**Problem details**
Transcribe the records from the line containing "pos (so_bound st) (so_key_indices st)));" onward, up to and including the final line, exactly and without anything else.

**Data**

(* ===== verification/Sorter.v ===== *)
(** * The sorter ([src/vdbe/sorter.rs])

    The rows of an ORDER BY: a buffer that is sorted once, or, when only the
    first [bound] rows are wanted, a heap of the best rows seen so far. *)

From stdpp Require Import prelude list numbers gmap.
From Stdlib Require Import ZArith Lia.
From S2P Require Import Prelude Varint Text Record Float ValueOrder Format Coerce Functions Tokenizer Header Freelist Vfs Journal Wal Lock Shm Checkpoint PageCache Pager Commit Transactions Allocator BtreePage LeafPage LeafSearch Btree Tree TreeSplit Overflow Table Cursor Program Vm VmCursor.

Local Open Scope Z_scope.

(** ** The order of two rows' keys *)

Definition compare_key (key : SortKeyColumn) (a b : Value) : comparison :=
  match a, b with
  | Null, Null => Eq
  | Null, _ => if sk_nulls_first key then Lt else Gt
  | _, Null => if sk_nulls_first key then Gt else Lt
  | _, _ => let ord := compare a b (sk_collation key) in if sk_descending key then CompOpp ord else ord
  end.

(** [a.get(pos).unwrap_or(&Null)] for every position of the descriptor. *)
Fixpoint compare_rows (a b : list Value) (keys : list SortKeyColumn) : comparison :=
  match keys with
  | [] => Eq
  | key :: keys =>
    match compare_key key (default Null (head a)) (default Null (head b)) with
    | Eq => compare_rows (tail a) (tail b) keys
    | ord => ord
    end
  end.

(** [slice::sort_by], a stable sort. *)
Fixpoint insert_sorted {A} (cmp : A -> A -> comparison) (x : A) (l : list A) : list A :=
  match l with
  | [] => [x]
  | y :: l' => match cmp x y with Gt => y :: insert_sorted cmp x l' | _ => x :: l end
  end.
Definition sort_by {A} (cmp : A -> A -> comparison) (l : list A) : list A := foldr (insert_sorted cmp) [] l.

(** ** The heap of the bounded sorter *)

Section Heap.
Context (keys : list SortKeyColumn).
Definition row_gt (a b : option SorterRow) : bool :=
  match a, b with Some (_, x), Some (_, y) => is_gt (compare_rows x y keys) | _, _ => false end.
Definition swap (buf : list SorterRow) (i j : nat) : list SorterRow :=
  match buf !! i, buf !! j with Some x, Some y => <[i := y]> (<[j := x]> buf) | _, _ => buf end.

(** One step up per iteration: [i] iterations are enough. *)
Fixpoint heap_sift_up_loop (fuel : nat) (buf : list SorterRow) (i : nat) : list SorterRow :=
  match fuel with
  | O => buf
  | S fuel =>
    if bool_decide (i = 0)%nat then buf else
    let parent := ((i - 1) / 2)%nat in
    if row_gt (buf !! i) (buf !! parent) then heap_sift_up_loop fuel (swap buf i parent) parent else buf
  end.
Definition heap_sift_up (buf : list SorterRow) (i : nat) : list SorterRow := heap_sift_up_loop (S i) buf i.

(** [i] grows with every iteration and stays below the length. *)
Fixpoint heap_sift_down_loop (fuel : nat) (buf : list SorterRow) (i : nat) : list SorterRow :=
  match fuel with
  | O => buf
  | S fuel =>
    let left := (2 * i + 1)%nat in
    let right := (2 * i + 2)%nat in
    let largest := if bool_decide (left < length buf)%nat && row_gt (buf !! left) (buf !! i) then left else i in
    let largest := if bool_decide (right < length buf)%nat && row_gt (buf !! right) (buf !! largest) then right else largest in
    if bool_decide (largest = i) then buf else heap_sift_down_loop fuel (swap buf i largest) largest
  end.
Definition heap_sift_down (buf : list SorterRow) (i : nat) : list SorterRow := heap_sift_down_loop (S (length buf)) buf i.

(** What [SorterInsert] does to the buffer with a row and its key values. *)
Definition buffer_row (bound : option Z) (buf : list SorterRow) (row : SorterRow) : list SorterRow :=
  match bound with
  | None => buf ++ [row]
  | Some n =>
    if n =? 0 then buf
    else if n <=? len buf then
      match buf with
      | (_, worst) :: rest => if is_lt (compare_rows row.2 worst keys) then heap_sift_down (row :: rest) 0 else buf
      | [] => buf
      end
    else heap_sift_up (buf ++ [row]) (length buf)
  end.
End Heap.

(** ** Opcodes *)

Section SorterOps.
Context `{host : Host} {OS : Type} `{Fcntl OS} {Ext : Type}.
Abbreviation MVm := (Vm (OS := OS) (Ext := Ext)).
Abbreviation Exec := (M MVm ExecError).

Definition sorter (opcode : str) (s : Z) : Exec SorterState :=
  c ← cursor s; match c with SlotSorter st => mret st | other => mismatch opcode s other (lit "sorter cursor") end.

Definition op_sorter_open (i : Instruction) : Exec Step :=
  match p4 i with
  | P4SortKey keys =>
    bound ← (if p5 i =? 0 then mret None else
             v ← register (p2 i);
             match v with
             | Integer n => mret (if 0 <=? n then Some n else None)
             | other => malformed (lit "SorterOpen") (NotAnInteger other)
             end);
    _ ← set_cursor (p1 i) (SlotSorter (MkSorter keys [] false 0 bound (map sk_index keys)));
    mret SNext
  | _ => malformed (lit "SorterOpen") BadP4
  end.

Definition sorter_key_values_from_registers (opcode : str) (s p3 : Z) : Exec (list Value) :=
  st ← sorter opcode s;
  (fix go (keys : list SortKeyColumn) : Exec (list Value) :=
     match keys with
     | [] => mret []
     | key :: keys =>
       offset ← lift (ok_or (i32_try_from (sk_index key)) (RegisterRangeTooLarge opcode I32_MAX));
       reg ← lift (ok_or (i32_checked_add p3 offset) (RegisterOutOfRange opcode p3));
       v ← register reg;
       vs ← go keys;
       mret (v :: vs)
     end) (so_keys st).

Definition op_sorter_insert (i : Instruction) : Exec Step :=
  v ← register (p2 i);
  match v with
  | Blob blob =>
    precomputed ← (if p5 i =? 0 then mret None else vs ← sorter_key_values_from_registers (lit "SorterInsert") (p1 i) (p3 i); mret (Some vs));
    st ← sorter (lit "SorterInsert") (p1 i);
    buffer ← (if bool_decide (so_bound st = Some 0) then mret (so_buffer st) else
              values ← match precomputed with
                       | Some vs => mret vs
                       | None => lift_record (lit "SorterInsert") (decode_record_only blob (so_key_indices st) Utf8)
                       end;
              mret (buffer_row (so_keys st) (so_bound st) (so_buffer st) (blob, values)));
    _ ← set_cursor (p1 i) (SlotSorter (MkSorter (so_keys st) buffer false (so_pos st) (so_bound st) (so_key_indices st)));
    mret SNext
  | other => malformed (lit "SorterInsert") (NotARecord other)
  end.

Definition op_sorter_sort (i : Instruction) : Exec Step :=
  st ← sorter (lit "SorterSort") (p1 i);
  let buffer := sort_by (fun a b => compare_rows a.2 b.2 (so_keys st)) (so_buffer st) in
  _ ← set_cursor (p1 i) (SlotSorter (MkSorter (so_keys st) buffer true 0 (so_bound st) (so_key_indices st)));
  mret (jump_if (match buffer with [] => true | _ => false end) (p2 i)).

Definition op_sorter_next (i : Instruction) : Exec Step :=
  st ← sorter (lit "SorterNext") (p1 i);
  let pos := sat_add (so_pos st) 1 in
  _ ← set_cursor (p1 i) (SlotSorter (MkSorter (so_keys st) (so_buffer st) (so_sorted st) pos (so_bound st) (so_key_indices st)));
  mret (jump_if (pos <? len (so_buffer st)) (p2 i)).

Definition op_sorter_data (i : Instruction) : Exec Step :=
  st ← sorter (lit "SorterData") (p1 i);
  if negb (so_sorted st) then malformed (lit "SorterData") NotSorted else
  match get_at (so_buffer st) (so_pos st) with
  | Some (bytes, _) => _ ← set_register (p2 i) (Blob bytes); mret SNext
  | None => malformed (lit "SorterData") NoCurrentRow
  end.
End SorterOps.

**Answer section**
  _ ← set_cursor (p1 i) (SlotSorter (MkSorter (so_keys st) (so_buffer st) (so_sorted st) pos (so_bound st) (so_key_indices st)));
  mret (jump_if (pos <? len (so_buffer st)) (p2 i)).

Definition op_sorter_data (i : Instruction) : Exec Step :=
  st ← sorter (lit "SorterData") (p1 i);
  if negb (so_sorted st) then malformed (lit "SorterData") NotSorted else
  match get_at (so_buffer st) (so_pos st) with
  | Some (bytes, _) => _ ← set_register (p2 i) (Blob bytes); mret SNext
  | None => malformed (lit "SorterData") NoCurrentRow
  end.
End SorterOps.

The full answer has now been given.